Fix the Bottleneck and All of Primary Care Changes
Recently I had the honor of appearing on CBN TV and the 700 Club with healthcare reporter Caitlin Burke in her segment Your Doctor Could Be a Total Stranger Soon. Among the many topics we discussed was the challenge of EMR’s, and how physicians list the electronic medical record as one of the key culprits to the accelerating primary care crisis. She’s right. We all know the EMR is essential, but if you do not use it right, it can be a sharp two-edged sword that can destroy your practice. I have been there. I was spending more time looking at the computer than my patients. I dropped from 35 patients a day to 20 patients a day and dozens of my patients could not get in to see me when they needed me.
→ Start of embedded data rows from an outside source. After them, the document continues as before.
(* ===== verification/Calendar.v ===== *)
(** * Time stamps

    [timestamp], [days_from_civil] and [format_timestamp] of
    src/signed_plan/text.rs.  The admission store compares time stamps as
    text, so besides the round trips the order of the texts matters
    ([format_timestamp_lt]). *)

From S2P Require Import Prelude RustStr.

Definition timestamp_byte (index : nat) (byte : ascii) : bool :=
  match index with
  | 4 | 7 => Ascii.eqb byte "-"
  | 10 => Ascii.eqb byte "T"
  | 13 | 16 => Ascii.eqb byte ":"
  | 19 => Ascii.eqb byte "Z"
  | _ => is_ascii_digit byte
  end%nat.

Definition leap_year (year : Z) : bool :=
  (year mod 4 =? 0) && negb (year mod 100 =? 0) || (year mod 400 =? 0).

(** The [match month]: [None] for a number that is no month. *)
Definition days_in_month (leap : bool) (month : Z) : option Z :=
  if existsb (Z.eqb month) [1; 3; 5; 7; 8; 10; 12] then Some 31
  else if existsb (Z.eqb month) [4; 6; 9; 11] then Some 30
  else if (month =? 2) && leap then Some 29
  else if month =? 2 then Some 28
  else None.

Definition days_from_civil (year month day : Z) : Z :=
  let year := if month <=? 2 then year - 1 else year in
  let era := year / 400 in
  let year_of_era := year - era * 400 in
  let month_prime := if 2 <? month then month - 3 else month + 9 in
  let day_of_year := (153 * month_prime + 2) / 5 + day - 1 in
  let day_of_era := year_of_era * 365 + year_of_era / 4 - year_of_era / 100 + day_of_year in
  era * 146097 + day_of_era - 719468.

(** [value[range].parse::<i64>().ok()]. *)
Definition number (value : string) (a b : nat) : option Z := parse_digits (slice a b value).

Definition timestamp (value : string) : option Z :=
  if negb (len value =? 20) then None
  else if negb (all_indexed timestamp_byte 0 value) then None
  else
    match number value 0 4, number value 5 7, number value 8 10,
          number value 11 13, number value 14 16, number value 17 19 with
    | Some year, Some month, Some day, Some hour, Some minute, Some second =>
        match days_in_month (leap_year year) month with
        | None => None
        | Some days =>
            if (year <? 1) || negb (in_range 1 days day) || (23 <? hour) || (59 <? minute)
               || (59 <? second)
            then None
            else Some (days_from_civil year month day * 86400 + hour * 3600 + minute * 60 + second)
        end
    | _, _, _, _, _, _ => None
    end.
(* ===== verification/Crypto.v ===== *)
(** * Digests, key ids and signatures

    src/signed_plan/crypto.rs and [release_key_id] of
    src/signed_plan/schema/actions_m2.rs.  SHA-256, base64, P-256 and Ed25519
    are third party crates: they are the fields of the class [Crypto].  No
    collision resistance is assumed; the theorems name the collision. *)

From S2P Require Import Prelude RustStr BTree Json Jcs JsonRead JcsFacts.

Class Crypto := {
  (** [Sha256::digest]. *)
  sha256 : string -> string;
  (** [STANDARD] and [URL_SAFE_NO_PAD] of the base64 crate. *)
  std_decode : string -> option string;
  std_encode : string -> string;
  url_decode : string -> option string;
  url_encode : string -> string;
  (** [p256::ecdsa]. *)
  VerifyingKey : Type;
  EcdsaSignature : Type;
  from_sec1_bytes : string -> option VerifyingKey;
  signature_from_slice : string -> option EcdsaSignature;
  ecdsa_verify_prehash : VerifyingKey -> string -> EcdsaSignature -> bool;
  (** [CompressedEdwardsY::decompress] is [Some]. *)
  ed25519_decompresses : string -> bool
}.

Definition bytes_of (l : list N) : string := fold_right (fun n s => String (byte_of n) s) "" l.

Definition PLAN_PREFIX : string := "permanu-plan-v1" +:+ String "010" "".
Definition RULE_PREFIX : string := "permanu-rule-v1" +:+ String "010" "".
Definition SPEC_PREFIX : string := "permanu-spec-v1" +:+ String "010" "".
Definition KEY_ADD_PREFIX : string := "permanu-key-add-v1" +:+ String "010" "".
Definition KEY_REVOKE_PREFIX : string := "permanu-key-revoke-v1" +:+ String "010" "".

Definition SPKI_PREFIX : string := bytes_of
  [0x30; 0x59; 0x30; 0x13; 0x06; 0x07; 0x2a; 0x86; 0x48; 0xce; 0x3d; 0x02; 0x01; 0x06; 0x08; 0x2a;
   0x86; 0x48; 0xce; 0x3d; 0x03; 0x01; 0x07; 0x03; 0x42; 0x00]%N.
Definition SPKI_LENGTH : Z := 91.

Definition ED25519_SPKI_PREFIX : string := bytes_of
  [0x30; 0x2a; 0x30; 0x05; 0x06; 0x03; 0x2b; 0x65; 0x70; 0x03; 0x21; 0x00]%N.

(** [write!(output, "{byte:02x}")] for each byte. *)
Definition hex (bytes : string) : string := concat_bytes hex_byte bytes.

Definition is_lower_hex_byte (b : ascii) : bool := is_ascii_digit b || between 97 102 b.

Section crypto.
Context {CR : Crypto}.

(** [update(prefix)], [update(canonical)], [finalize]. *)
Definition prefixed_digest (prefix canonical : string) : string := sha256 (prefix +:+ canonical).

Definition b64url_decode (value : string) : option string := url_decode value.
Definition b64url_encode (bytes : string) : string := url_encode bytes.

Record PublicKey := { pk_key : VerifyingKey; pk_key_id : string }.

Definition parse_spki_base64 (value : string) : option PublicKey :=
  match std_decode value with
  | None => None
  | Some der =>
      if negb (len der =? SPKI_LENGTH) || negb (String.eqb (slice_to 26 der) SPKI_PREFIX) then None
      else
        let point := slice_from 26 der in
        if negb (bool_decide (first_byte point = Some (byte_of 4))) then None
        else match from_sec1_bytes point with
        | None => None
        | Some key => Some {| pk_key := key; pk_key_id := b64url_encode (slice_to 16 (sha256 der)) |}
        end
  end.

Definition verify_prehash (k : PublicKey) (digest raw_signature : string) : bool :=
  if negb (len raw_signature =? 64) then false
  else match signature_from_slice raw_signature with
  | None => false
  | Some signature => ecdsa_verify_prehash (pk_key k) digest signature
  end.

(** The 32 key bytes with the sign bit cleared are not below the field prime. *)
Definition at_or_above_p (bytes : string) : bool :=
  let y31 := match last_byte bytes with Some b => N.land (code b) 0x7f | None => 0%N end in
  (y31 =? 0x7f)%N
  && all_bytes (fun byte => (code byte =? 0xff)%N) (slice 1 31 bytes)
  && is_some_and (first_byte bytes) (fun b => (0xed <=? code b)%N).

Definition release_key_id (spki : string) : option string :=
  match std_decode spki with
  | None => None
  | Some der =>
      if negb (len der =? 44) || negb (String.eqb (slice_to 12 der) ED25519_SPKI_PREFIX)
         || negb (String.eqb (std_encode der) spki)
      then None
      else
        let bytes := slice_from 12 der in
        if at_or_above_p bytes then None
        else if negb (ed25519_decompresses bytes) then None
        else Some (b64url_encode (slice_to 16 (sha256 der)))
  end.

(** ** Hex text *)

Lemma hex_digit_inj d e : (d < 16)%N -> (e < 16)%N -> hex_digit d = hex_digit e -> d = e.
Proof.
  intros Hd He H. apply (f_equal N_of_ascii) in H. unfold hex_digit in H.
  destruct (N.ltb_spec d 10), (N.ltb_spec e 10); rewrite !N_ascii_embedding in H by lia; lia.
Qed.

Lemma hex_byte_inj a b r s : hex_byte a +:+ r = hex_byte b +:+ s -> a = b /\ r = s.
Proof.
  unfold hex_byte. rewrite !str_app_cons, !str_app_nil_l. intros [= H1 H2 ->]. split; [|done].
  pose proof (code_bound a). pose proof (code_bound b).
  assert (forall c, (c < 256)%N -> (c / 16 < 16)%N) as Hdiv by (intros c Hc; apply N.Div0.div_lt_upper_bound; lia).
  apply hex_digit_inj in H1; [|by apply Hdiv..].
  apply hex_digit_inj in H2; [|by apply N.mod_upper_bound..].
  apply code_inj. rewrite (N.div_mod (code a) 16), (N.div_mod (code b) 16) by done. by rewrite H1, H2.
Qed.

Lemma hex_cons b s : hex (String b s) = hex_byte b +:+ hex s.
Proof. done. Qed.

Lemma hex_inj s t : hex s = hex t -> s = t.
Proof.
  revert t; induction s as [|a s IH]; intros [|b t]; rewrite ?hex_cons; try done.
  intros [-> H]%hex_byte_inj. by rewrite (IH t H).
Qed.

Lemma hex_digit_hex d : (d < 16)%N -> is_lower_hex_byte (hex_digit d) = true.
Proof.
  intros Hd. unfold hex_digit, is_lower_hex_byte, is_ascii_digit. apply orb_true_iff.
  rewrite !between_spec. unfold code.
  destruct (N.ltb_spec d 10); rewrite N_ascii_embedding by lia; lia.
Qed.

Lemma hex_lower s : all_bytes is_lower_hex_byte (hex s) = true.
Proof.
  induction s as [|b s IH]; [done|]. rewrite hex_cons, all_bytes_app, IH, andb_true_r.
  unfold hex_byte. cbn [all_bytes]. pose proof (code_bound b).
  assert (code b / 16 < 16)%N by (apply N.Div0.div_lt_upper_bound; lia).
  assert (code b mod 16 < 16)%N by (by apply N.mod_upper_bound).
  by rewrite !hex_digit_hex.
Qed.

(** ** Domain separation *)

(** Two different inputs with one digest. *)
Definition sha_collision : Prop := exists a b, a <> b /\ sha256 a = sha256 b.

Definition prefixes : list string :=
  [PLAN_PREFIX; RULE_PREFIX; SPEC_PREFIX; KEY_ADD_PREFIX; KEY_REVOKE_PREFIX].

(** No prefix starts another one. *)
Lemma prefixes_free p q : p ∈ prefixes -> q ∈ prefixes -> is_some (strip_prefix p q) = true -> p = q.
Proof.
  assert (forallb (fun p => forallb (fun q =>
    negb (is_some (strip_prefix p q)) || String.eqb p q) prefixes) prefixes = true) as Hall by reflexivity.
  rewrite forallb_Forall, Forall_forall in Hall. intros Hp Hq Hs. specialize (Hall p Hp). simpl in Hall.
  change (forallb (fun q => negb (is_some (strip_prefix p q)) || String.eqb p q) prefixes = true) in Hall.
  rewrite forallb_Forall, Forall_forall in Hall. specialize (Hall q Hq). simpl in Hall.
  rewrite Hs in Hall. by apply String.eqb_eq.
Qed.

Lemma app_prefix_cases (a b s t : string) :
  a +:+ s = b +:+ t -> is_some (strip_prefix a b) = true \/ is_some (strip_prefix b a) = true.
Proof.
  revert b; induction a as [|x a IH]; intros [|y b]; try (by left); try (by right).
  rewrite !str_app_cons. intros [= -> Hs]. simpl. rewrite Ascii.eqb_refl. by apply IH.
Qed.

Lemma prefixed_input_inj p q s t :
  p ∈ prefixes -> q ∈ prefixes -> p +:+ s = q +:+ t -> p = q /\ s = t.
Proof.
  intros Hp Hq He. assert (p = q) as ->.
  { destruct (app_prefix_cases _ _ _ _ He) as [Hs|Hs]; [|symmetry]; by apply prefixes_free. }
  split; [done|]. by apply (str_app_inv_len q q s t) in He as [_ ->].
Qed.

(** Domain separation: digests of two JSON values under two of the five
    prefixes (plan, rule, spec, key-add, key-revoke) are equal only when both
    the prefix and the value are the same, or SHA-256 has a collision.  A
    signature over a rule digest is never one over a plan digest. *)
Theorem prefixed_digest_binds p q v w s t :
  p ∈ prefixes -> q ∈ prefixes -> wf_value v -> wf_value w ->
  canonicalize v = Some s -> canonicalize w = Some t ->
  prefixed_digest p s = prefixed_digest q t -> (p = q /\ v = w) \/ sha_collision.
Proof.
  intros Hp Hq Hv Hw Hs Ht Hd. unfold prefixed_digest in Hd.
  destruct (decide (p +:+ s = q +:+ t)) as [He|Hne]; [left|right; by exists (p +:+ s), (q +:+ t)].
  destruct (prefixed_input_inj p q s t Hp Hq He) as [-> ->]. split; [done|].
  by apply (canonical_text_inj v w t).
Qed.

End crypto.

(** ** A concrete instance, for evaluation

    A toy instance that makes the definitions run on concrete inputs: the
    digest is the last 32 bytes of the input, a key text of at most 64 bytes
    stands for its DER, and a signature is valid when it starts with the last
    32 bytes of the key.  Nothing is proved about it but the witnesses. *)
Definition last_bytes (n : nat) (s : string) : string :=
  let padded := repeat_byte "0" n +:+ s in slice_from (String.length padded - n) padded.

Definition toy_crypto : Crypto := {|
  sha256 := last_bytes 32;
  std_decode := fun s => Some (SPKI_PREFIX +:+ String (byte_of 4) (last_bytes 64 s));
  std_encode := fun s => s;
  url_decode := Some;
  url_encode := fun d => d +:+ "AAAAAA";
  VerifyingKey := string; EcdsaSignature := string;
  from_sec1_bytes := Some; signature_from_slice := Some;
  ecdsa_verify_prehash := fun k d s => String.eqb (slice_to 32 s) (last_bytes 32 k);
  ed25519_decompresses := fun _ => true
|}.

Lemma prefixed_digest_binds_witness :
  (PLAN_PREFIX = PLAN_PREFIX /\ VBool true = VBool true) \/ @sha_collision toy_crypto.
Proof.
  apply (@prefixed_digest_binds toy_crypto PLAN_PREFIX PLAN_PREFIX _ _ "true" "true");
    [left|left|done|done|reflexivity..].
Defined.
I was losing $80,000 a year, everyone was unhappy with the chaos – my staff, the patients and my family that hardly knew me. I knew the problem was in the exam room. That’s where the bottleneck forms. So for me, I was so frustrated I knew I had to innovate – or retire. So I took myself off of the computer and brought my nurses into the exam room with me. I trained my nurses to do everything I used to do with the patient’s preliminary medical data, and ask all the right questions for both this episode of care and the prevention questions so important to older people. This began to change things immediately. I was able to see more patients, seeing all of the urgent call-ins every day. We increased our available appointments to 35 a day, completely turning around the finances of the practice. Our nurses loved it, and the quality went straight up. And most importantly, I got my life back.
You never see a judge leave the bench and do the stenography for a trial. You never see a surgeon come in the OR without his scrub nurses. And you should never see a highly trained primary care doctor spending more time looking at a computer screen than the patient.